# Diet..(PSCarb, Jimmy, ChefX...)



## Great White (Apr 4, 2003)

Hello All

Right, this is really aimed towards Jimmy, PSCarb and ChefX as they all know my goals/aims, etc, but please feel free to add in your contributions.

Right, moved into my new cottage this weekend so i can really sit down and get my diet sorted (My kitchen is 4 x bigger than my last, so that makes cooking / storage a lot easier too)

Right, looking to add some good mass from now untill end of year, ready to start dieting to hopefully compete in April 2006.

Obviously I dont want to add much fat, but i know during bulking its almost impossible not to and any!

My current stats are:

*Height: 6ft 2"*

*
Weight: 230lb*

*
BF %: 10 - 11%*

*
BMI: 29.5*

Ive done the basic calculations on diet, which equate to:

Basal Metabolic Rate: *2278Kcals* (Amount of calories i need to maintain weight if i just lead in bed all day)

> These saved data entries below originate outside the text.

(** data_processing.py 29-32: the value of [row_data] for one field, as it
    is handed to the CSV writer; the quoting and escaping of the writer
    come on top of it. *)
Definition csv_value (v : pyval) : string :=
  let value := replace_char CR "\r" (replace_char LF "\n" (str v)) in
  if 32000 <? Z.of_nat (length value)
  then substring 0 (Z.to_nat 32000) value ++ "... (truncated)"
  else value.

(** The three output files: the rows of [persons_profiles.csv] under its
    header, each as the [row_data] that was handed to the writer, the array
    of [persons_profiles.json], and the lines of [persons_not_found.csv].
    A file that does not exist yet has none. *)
Record files : Type := mkFiles {
  persons_profiles_csv : list (list (string * string));
  persons_profiles_json : list dict;
  persons_not_found_csv : list string
}.

(** data_processing.py 17-34 *)
Definition save_profile_data (profile_data : ProfileData) (fs : files)
    : files :=
  {| persons_profiles_csv :=
       persons_profiles_csv fs
       ++ [map (fun kv => (fst kv, csv_value (snd kv))) profile_data];
     persons_profiles_json := persons_profiles_json fs;
     persons_not_found_csv := persons_not_found_csv fs |}.

(** data_processing.py 37-40 *)
Definition save_names_not_found (name : string) (fs : files) : files :=
  {| persons_profiles_csv := persons_profiles_csv fs;
     persons_profiles_json := persons_profiles_json fs;
     persons_not_found_csv := persons_not_found_csv fs ++ [name] |}.

(** data_processing.py 43-54 *)
Definition save_profile_data_json (profile_data : ProfileData) (fs : files)
    : files :=
  {| persons_profiles_csv := persons_profiles_csv fs;
     persons_profiles_json := persons_profiles_json fs ++ [profile_data];
     persons_not_found_csv := persons_not_found_csv fs |}.

Fixpoint row_get (row : list (string * string)) (k : string)
    : option string :=
  match row with
  | [] => None
  | (k', v) :: row' => if String.eqb k' k then Some v else row_get row' k
  end.

(** data_processing.py 57-63: the [name] column of every row; a row too
    short to have one reads as [None]. *)
Definition read_existing_profiles (fs : files) : list (option string) :=
  map (fun row => option_map csv_read_back (row_get row "name"))
      (persons_profiles_csv fs).

(** [name in existing_profiles] *)
Definition in_existing (name : string) (existing : list (option string))
    : bool :=
  existsb (fun o => match o with
                    | Some s => String.eqb s name
                    | None => false
                    end) existing.

(** ** The batch driver ([main.py]) *)

(** The people search, as [main] uses it for one name. *)
Record search_ui : Type := mkSearchUi {
  (* lines 31-35: goto, storage_state, fill, press *)
  open_search : result unit;
  (* .sf-people-name, first: wait_for(), inner_text(), click() *)
  first_result_wait_for : result unit;
  first_result_inner_text : result string;
  first_result_click : result unit
}.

Daily Calorie Needs: *3600Kcals* (To maintain weight with my lifestyle)

Im currentally on a cycle of: *Test Ethan / Sust / HELIOS / T3 * which i will be running for 10 weeks.

Im taking *2g Fish Oils* with every meal and also a handfull of *amino 2000 caps* (prolab) with every meal.

Can you guys help me sort out my daily diet?

Im also posting a thread on my training and would also appreciate some help with that. This is here:

http://www.uk-muscle.co.uk/showthread.php?p=105159#post105159

Thanks in advance.

Paul


----------



## ChefX (Jan 10, 2005)

To be honest paul I can give you a base for the diet, but you have to adjust it for taste and each week adjust it to the rate you need to change. the reason most guys get fat while bulking is they try to rush it too fast and they use junk foods or too high in carbs and low in fats. The rate of change is what is most important to keep lean while bulking, it can be done (you will always gain a tad of fat otherwise you are going a bit too slow)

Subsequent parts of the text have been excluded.